What’s most surprising is how much of the movie actually works. Never mind the fact that it’s another stupid remake. To me, it may as well be just another haunted house movie that owes too much to “The Shining.” Taken on its own, for the most part, the movie has many well-crafted set pieces and I managed to stay awake. On the other hand, it also falls victim to many of today’s most over-used and tiresome horror clichés, including the creepy ghost child suddenly appearing in the background, sped-up horror sequences accompanied by backward sound loops and the over-use of foreboding music every time someone makes a plot revelation.
On the other hand, it also carries an R rating and therefore has an edge that most horror movies today don’t have. It doesn’t always cut away from all the blood, nor does it try to make the audience more comfortable by having George go from nice guy to mean guy and back again. Once George loses his marbles, we wait a long time to see if he gets them back. Ryan Reynolds does a decent job of going nutzo without going too far over the top and entering the realm of community theater reject.

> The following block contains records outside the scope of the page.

Lemma rootHashes_step (fuel : nat) (h : HashFn) (hs : list ByteSlice) :
  2 <= length hs -> rootHashes (S fuel) h hs = rootHashes fuel h (nextHashes h hs).
Proof.
  intros Hl. simpl. destruct (Nat.leb_spec (length hs) 1); auto; lia.
Qed.

Lemma rootHashes_singleton (h : HashFn) (fuel : nat) :
  forall hs, 1 <= length hs <= fuel -> exists r, rootHashes fuel h hs = [r].
Proof.
  induction fuel as [|fuel IH]; intros hs Hl; [lia|].
  destruct (Nat.le_gt_cases (length hs) 1) as [Short | Long].
  - rewrite rootHashes_short by assumption.
    destruct hs as [|r [|? ?]]; simpl in *; try lia. now exists r.
  - rewrite rootHashes_step by lia. apply IH.
    rewrite nextHashes_length. pose proof (div2_succ_lt Long). lia.
Qed.

Lemma buildLoop_hashes (h : HashFn) (fuel : nat) :
  forall nodes, length nodes <= fuel ->
  exists res, buildLoop fuel h nodes = Done res /\
              map Hash res = rootHashes fuel h (map Hash nodes).
Proof.
  induction fuel as [|fuel IH]; intros nodes Hl.
  - exists nodes. simpl. destruct (Nat.leb_spec (length nodes) 1); [auto | lia].
  - simpl buildLoop. destruct (Nat.leb_spec (length nodes) 1) as [Short | Long].
    + exists nodes. split; auto.
      rewrite rootHashes_short; auto. now rewrite length_map.
    + destruct (dupLast_hashes nodes) as (nodes1 & -> & Hpad). simpl obind.
      assert (Nat.even (length nodes1) = true) as Ev.
      { rewrite <- (length_map Hash), Hpad. apply padHashes_even. }
      destruct (combinePairs_hashes h nodes1 Ev []) as (level & -> & Hlevel).
      cbn [obind app]. rewrite Hpad in Hlevel. fold (nextHashes h (map Hash nodes)) in Hlevel.
      rewrite rootHashes_step by (rewrite length_map; lia).
      rewrite <- Hlevel. apply IH.
      rewrite <- (length_map Hash), Hlevel, nextHashes_length, length_map.
      pose proof (div2_succ_lt Long). lia.
Qed.

Lemma verifyLoop_step (h : HashFn) (cur sib : ByteSlice) (i : nat) (rest : list ByteSlice) :
  verifyLoop h cur (Z.of_nat i) (sib :: rest) =
  verifyLoop h (h (if Nat.even i then append cur sib else append sib cur))
    (Z.of_nat (Nat.div2 i)) rest.
Proof. simpl. now rewrite rem_2_of_nat, quot_2_of_nat. Qed.

Lemma proofLoop_verify (h : HashFn) (fuel : nat) :
  forall level i proof cur,
    length level <= fuel ->
    nth_error (map Hash level) i = Some cur ->
    exists siblings,
      proofLoop fuel h (length level) level (Z.of_nat i) proof = Done (proof ++ siblings) /\
      length siblings = Nat.log2_up (length level) /\
      rootHashes fuel h (map Hash level) = [verifyLoop h cur (Z.of_nat i) siblings].
Proof.
  induction fuel as [|fuel IH]; intros level i proof cur Hl E.
  - destruct level; [destruct i; discriminate | simpl in Hl; lia].
  - assert (i < length level) as Hi.
    { rewrite <- (length_map Hash). apply nth_error_Some. congruence. }
    simpl proofLoop. destruct (Nat.leb_spec (length level) 1) as [Short | Long].
    + exists []. rewrite app_nil_r.
      destruct level as [|x [|? ?]]; simpl in *; try lia.
      replace i with 0 in * by lia. simpl in E. injection E as <-.
      repeat split; auto.
    + destruct (dupLast_hashes level) as (level1 & -> & Hpad). simpl obind.
      destruct (nextHashes_nth h _ _ E) as (sib & Esib & Enext).
      rewrite <- Hpad, nth_error_map in Esib.
      destruct (nth_error level1 (siblingOf i)) as [sibling|] eqn:Esibling;
        [|discriminate].
      simpl in Esib. injection Esib as Esib.
      rewrite lxor_1_of_nat, (index_at_of_nat _ _ Esibling). simpl obind.
      assert (Nat.even (length level1) = true) as Ev.
      { rewrite <- (length_map Hash), Hpad. apply padHashes_even. }
      destruct (hashPairs_hashes h level1 Ev []) as (nextLevel & -> & Hnext).
      cbn [obind app]. rewrite Hpad in Hnext. fold (nextHashes h (map Hash level)) in Hnext.
      rewrite <- Hnext in Enext.
      assert (length nextLevel = Nat.div2 (S (length level))) as Hlen.
      { now rewrite <- (length_map Hash), Hnext, nextHashes_length, length_map. }
      pose proof (div2_succ_lt Long) as Hhalf.
      rewrite quot_2_of_nat.
      destruct (IH nextLevel (Nat.div2 i) (proof ++ [Hash sibling]) _ ltac:(lia) Enext)
        as (siblings & Eloop & Hsize & Hroot).
      exists (Hash sibling :: siblings). repeat split.
      * rewrite Eloop, <- app_assoc. reflexivity.
      * simpl. rewrite Hsize, Hlen. symmetry. now apply log2_up_half.
      * rewrite rootHashes_step by (rewrite length_map; lia).
        rewrite <- Hnext, Hroot, verifyLoop_step, Esib. reflexivity.
Qed.

(** ** The methods *)

Lemma rootHashes_leaves (t : DefaultMerkleTree) :
  leaves t <> [] ->
  exists r, rootHashes (length (leaves t)) (hashFn t) (map (hashFn t) (leaves t)) = [r] /\
            rootOf (hashFn t) (leaves t) = r.
Proof.
  intros Hne.
  destruct (rootHashes_singleton (hashFn t) (fuel := length (leaves t))
              (map (hashFn t) (leaves t))) as (r & E).
  - rewrite length_map. destruct (leaves t); [congruence | simpl; lia].
  - exists r. unfold rootOf. now rewrite E.
Qed.

(** [buildTree] never panics and never runs out of its bound; it stores a
    root computed from the hash function and the leaves alone. *)
Lemma buildTree_spec (t : DefaultMerkleTree) :
  exists r,
    buildTree t = Done (tt, mkTree (hashFn t) (leaves t) r) /\
    (r = None <-> leaves t = []) /\
    (forall n, r = Some n -> Hash n = rootOf (hashFn t) (leaves t)).
Proof.
  destruct t as [h ls r0]. run_method.
  rewrite leafNodes_length.
  destruct (Nat.eqb_spec (length ls) 0) as [E0 | N0].
  - apply length_zero_iff_nil in E0. subst ls.
    exists None. repeat split; auto; discriminate.
  - assert (ls <> []) as Hne by (intros ->; now apply N0).
    destruct (buildLoop_hashes h (fuel := length ls) (leafNodes h ls []))
      as (res & -> & Hres).
    { now rewrite leafNodes_length. }
    rewrite leafNodes_hashes in Hres. simpl app in Hres.
    destruct (rootHashes_leaves (mkTree h ls r0) Hne) as (r & Er & Eroot).
    simpl in Er, Eroot. rewrite Er in Hres.
    destruct res as [|n [|? ?]]; try discriminate.
    injection Hres as Hn. exists (Some n). simpl.
    repeat split; try discriminate; auto.
    + intros E0. now destruct (Hne E0).
    + intros n' [= <-]. congruence.
Qed.

Lemma buildTree_root_irrelevant (h : HashFn) (ls : list ByteSlice)
    (r0 r1 : option MerkleNode) :
  buildTree (mkTree h ls r0) = buildTree (mkTree h ls r1).
Proof.
  run_method. destruct (_ =? 0); [reflexivity|].
  destruct (buildLoop _ _ _); try reflexivity.
  destruct (index_at _ _); reflexivity.
Qed.

Lemma AddLeaf_spec (t : DefaultMerkleTree) (data : ByteSlice) :
  exists t',
    AddLeaf data t = Done (None, t') /\
    hashFn t' = hashFn t /\
    leaves t' = leaves t ++ [data] /\
    buildTree t' = Done (tt, t').
Proof.
  destruct t as [h ls r0].
  destruct (buildTree_spec (mkTree h (ls ++ [data]) r0)) as (r & E & _).
  simpl in E. exists (mkTree h (ls ++ [data]) r).
  repeat split.
  - unfold AddLeaf, bind, get, set_leaves, ret. simpl. now rewrite E.
  - now rewrite (buildTree_root_irrelevant h (ls ++ [data]) r r0).
Qed.

(** Every state an engine can reach stores the root of its current leaves. *)
Lemma reachable_consistent (t : DefaultMerkleTree) :
  reachable t -> buildTree t = Done (tt, t).
Proof.
  induction 1 as [h | t t' c R IH E].
  - reflexivity.
  - destruct c as [data | | index | leaf index proof rt].
    + destruct (AddLeaf_spec t data) as (t1 & Ea & _ & _ & Eb).
      unfold call, bind, ret in E. rewrite Ea in E. now injection E as <-.
    + revert E. run_method. destruct t as [h ls [n|]]; intros [= <-]; exact IH.
    + revert E. run_method. destruct t as [h ls r0].
      destruct (_ || _)%bool; [intros [= <-]; exact IH|].
      destruct (proofLoop _ _ _ _ _ _); try discriminate.
      intros [= <-]; exact IH.
    + revert E. run_method. intros [= <-]; exact IH.
Qed.

Lemma reachable_root (t : DefaultMerkleTree) :
  reachable t ->
  (root t = None <-> leaves t = []) /\
  (forall n, root t = Some n -> Hash n = rootOf (hashFn t) (leaves t)).
Proof.
  intros R. apply reachable_consistent in R.
  destruct (buildTree_spec t) as (r & E & Hnil & Hhash).
  rewrite R in E. injection E as E.
  assert (root t = r) as -> by (rewrite E at 1; reflexivity).
  now split.
Qed.

Lemma Root_spec (t : DefaultMerkleTree) :
  reachable t -> Root t = Done (rootOf (hashFn t) (leaves t), t).
Proof.
  intros R. destruct (reachable_root R) as [Hnil Hhash].
  unfold Root, bind, get, ret. destruct (root t) as [n|] eqn:Er.
  - now rewrite (Hhash n eq_refl).
  - destruct Hnil as [Hnil _]. now rewrite (Hnil eq_refl).
Qed.

Lemma addLeaves_reachable (data : list ByteSlice) :
  forall t t', reachable t -> addLeaves data t = Done (tt, t') -> reachable t'.
Proof.
  induction data as [|d data IH]; intros t t' R E.
  - injection E as <-. exact R.
  - simpl in E. unfold bind in E.
    destruct (AddLeaf_spec t d) as (t1 & Ea & _). rewrite Ea in E.
    apply (IH t1); auto.
    apply (reachable_call (CallAddLeaf d) R).
    unfold call, bind, ret. now rewrite Ea.
Qed.

(** Adding leaves one by one always succeeds, and stores them in order. *)
Lemma addLeaves_spec (data : list ByteSlice) :
  forall t, exists t',
    addLeaves data t = Done (tt, t') /\
    hashFn t' = hashFn t /\
    leaves t' = leaves t ++ data.
Proof.
  induction data as [|d data IH]; intros t.
  - exists t. simpl. now rewrite app_nil_r.
  - destruct (AddLeaf_spec t d) as (t1 & Ea & Eh & El & _).
    destruct (IH t1) as (t' & E & Eh' & El').
    exists t'. simpl. unfold bind. rewrite Ea. repeat split; auto.
    + congruence.
    + rewrite El', El, <- app_assoc. reflexivity.
Qed.

Lemma GenerateProof_out_of_range (t : DefaultMerkleTree) (index : Z) :
  (index < 0 \/ Z.of_nat (length (leaves t)) <= index)%Z ->
  GenerateProof index t = Done (([], Some "index out of bounds"%string), t).
Proof.
  intros Hr. run_method. destruct t as [h ls r0]. simpl in Hr.
  destruct (Z.ltb_spec index 0); simpl; auto.
  destruct (Z.leb_spec (Z.of_nat (length ls)) index); simpl; auto. lia.
Qed.

Lemma GenerateProof_in_range (t : DefaultMerkleTree) (i : nat) (L : ByteSlice) :
  nth_error (leaves t) i = Some L ->
  exists proof,
    GenerateProof (Z.of_nat i) t = Done ((proof, None), t) /\
    length proof = Nat.log2_up (length (leaves t)) /\
    verifyLoop (hashFn t) (hashFn t L) (Z.of_nat i) proof = rootOf (hashFn t) (leaves t).
Proof.
  intros E.
  assert (i < length (leaves t)) as Hi by (apply nth_error_Some; congruence).
  destruct t as [h ls r0]. simpl in *. run_method.
  destruct (Z.ltb_spec (Z.of_nat i) 0); [lia|].
  destruct (Z.leb_spec (Z.of_nat (length ls)) (Z.of_nat i)); [lia|]. simpl orb. cbv iota.
  destruct (proofLoop_verify h (fuel := length ls) (leafNodes h ls []) i [] (cur := h L))
    as (proof & Eloop & Hsize & Hroot).
  - now rewrite leafNodes_length.
  - rewrite leafNodes_hashes. simpl app. rewrite nth_error_map, E. reflexivity.
  - rewrite leafNodes_length in Eloop, Hsize. rewrite Eloop.
    exists proof. repeat split; auto.
    rewrite leafNodes_hashes in Hroot. simpl app in Hroot.
    unfold rootOf. now rewrite Hroot.
Qed.

Lemma VerifyProof_spec (t : DefaultMerkleTree) (leaf : ByteSlice) (index : Z)
    (proof : list ByteSlice) (rt : ByteSlice) :
  VerifyProof leaf index proof rt t =
  Done (string_eqb (verifyLoop (hashFn t) (hashFn t leaf) index proof) rt, t).
Proof. reflexivity. Qed.

Lemma tree_of_reachable (h : HashFn) (data : list ByteSlice) : reachable (tree_of h data).
Proof.
  unfold tree_of.
  destruct (addLeaves_spec data (NewDefaultMerkleTree h)) as (t & E & _).
  rewrite E. apply (addLeaves_reachable data (reachable_new h) E).
Qed.

Lemma tree_of_leaves (h : HashFn) (data : list ByteSlice) :
  hashFn (tree_of h data) = h /\ leaves (tree_of h data) = data.
Proof.
  unfold tree_of.
  destruct (addLeaves_spec data (NewDefaultMerkleTree h)) as (t & E & Eh & El).
  rewrite E. now split.
Qed.

Lemma pairHashes_hashed (h : HashFn) (hs : list ByteSlice) :
  Forall (hashed h) (pairHashes h hs).
Proof.
  induction hs as [| x | x y l IH] using pair_ind; simpl; auto.
  constructor; auto. now eexists.
Qed.

Lemma rootHashes_hashed (h : HashFn) (fuel : nat) :
  forall hs, Forall (hashed h) hs -> Forall (hashed h) (rootHashes fuel h hs).
Proof.
  induction fuel as [|fuel IH]; intros hs F; simpl; auto.
  destruct (length hs <=? 1); auto.
  apply IH. apply pairHashes_hashed.
Qed.

Lemma rootOf_hashed (h : HashFn) (ls : list ByteSlice) :
  ls <> [] -> hashed h (rootOf h ls).
Proof.
  intros Hne.
  destruct (rootHashes_leaves (mkTree h ls None) Hne) as (r & Er & Eroot).
  simpl in Er, Eroot. rewrite Eroot.
  assert (Forall (hashed h) [r]) as F.
  { rewrite <- Er. apply rootHashes_hashed.
    apply Forall_forall. intros x Hx. apply in_map_iff in Hx as (d & <- & _).
    now exists d. }
  now inversion F.
Qed.

Lemma GenerateProof_valid_index (t : DefaultMerkleTree) (index : Z) :
  (0 <= index < Z.of_nat (length (leaves t)))%Z ->
  exists proof,
    GenerateProof index t = Done ((proof, None), t) /\
    length proof = Nat.log2_up (length (leaves t)).
Proof.
  intros Hrange.
  destruct (nth_error (leaves t) (Z.to_nat index)) as [L|] eqn:E.
  - destruct (GenerateProof_in_range t _ E) as (proof & Eg & Hsize & _).
    rewrite Z2Nat.id in Eg by lia. eauto.
  - apply nth_error_None in E. lia.
Qed.

Lemma generateProof_out_of_range_or_not (t : DefaultMerkleTree) (index : Z) :
  GenerateProof index t = Done (([], Some "index out of bounds"%string), t) \/
  exists proof, GenerateProof index t = Done ((proof, None), t).
Proof.
  destruct (Z.lt_ge_cases index 0) as [Neg | Pos];
    [| destruct (Z.le_gt_cases (Z.of_nat (length (leaves t))) index) as [Big | In]].
  - left. apply GenerateProof_out_of_range. lia.
  - left. apply GenerateProof_out_of_range. lia.
  - right. destruct (GenerateProof_valid_index t (conj Pos In)) as (proof & Eg & _).
    eauto.
Qed.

So, is “The Amityville Horror” actually worth seeing? Almost. I guess it depends on what scale you use. Put against something like "The Others" or the remake of "Dawn of the Dead," it’s not as good. Put against all the other horror movies of the past few months—"Darkness," "Boogeyman," "Cursed," "The Ring Two," "Hide and Seek"—it’s somewhat refreshing. I can honestly say I did not have a bad time sitting through this film and I could see the filmmakers actually making an effort to make a good film. It may not entirely succeed, but it takes steps in the right direction for a film that has the right idea. Almost.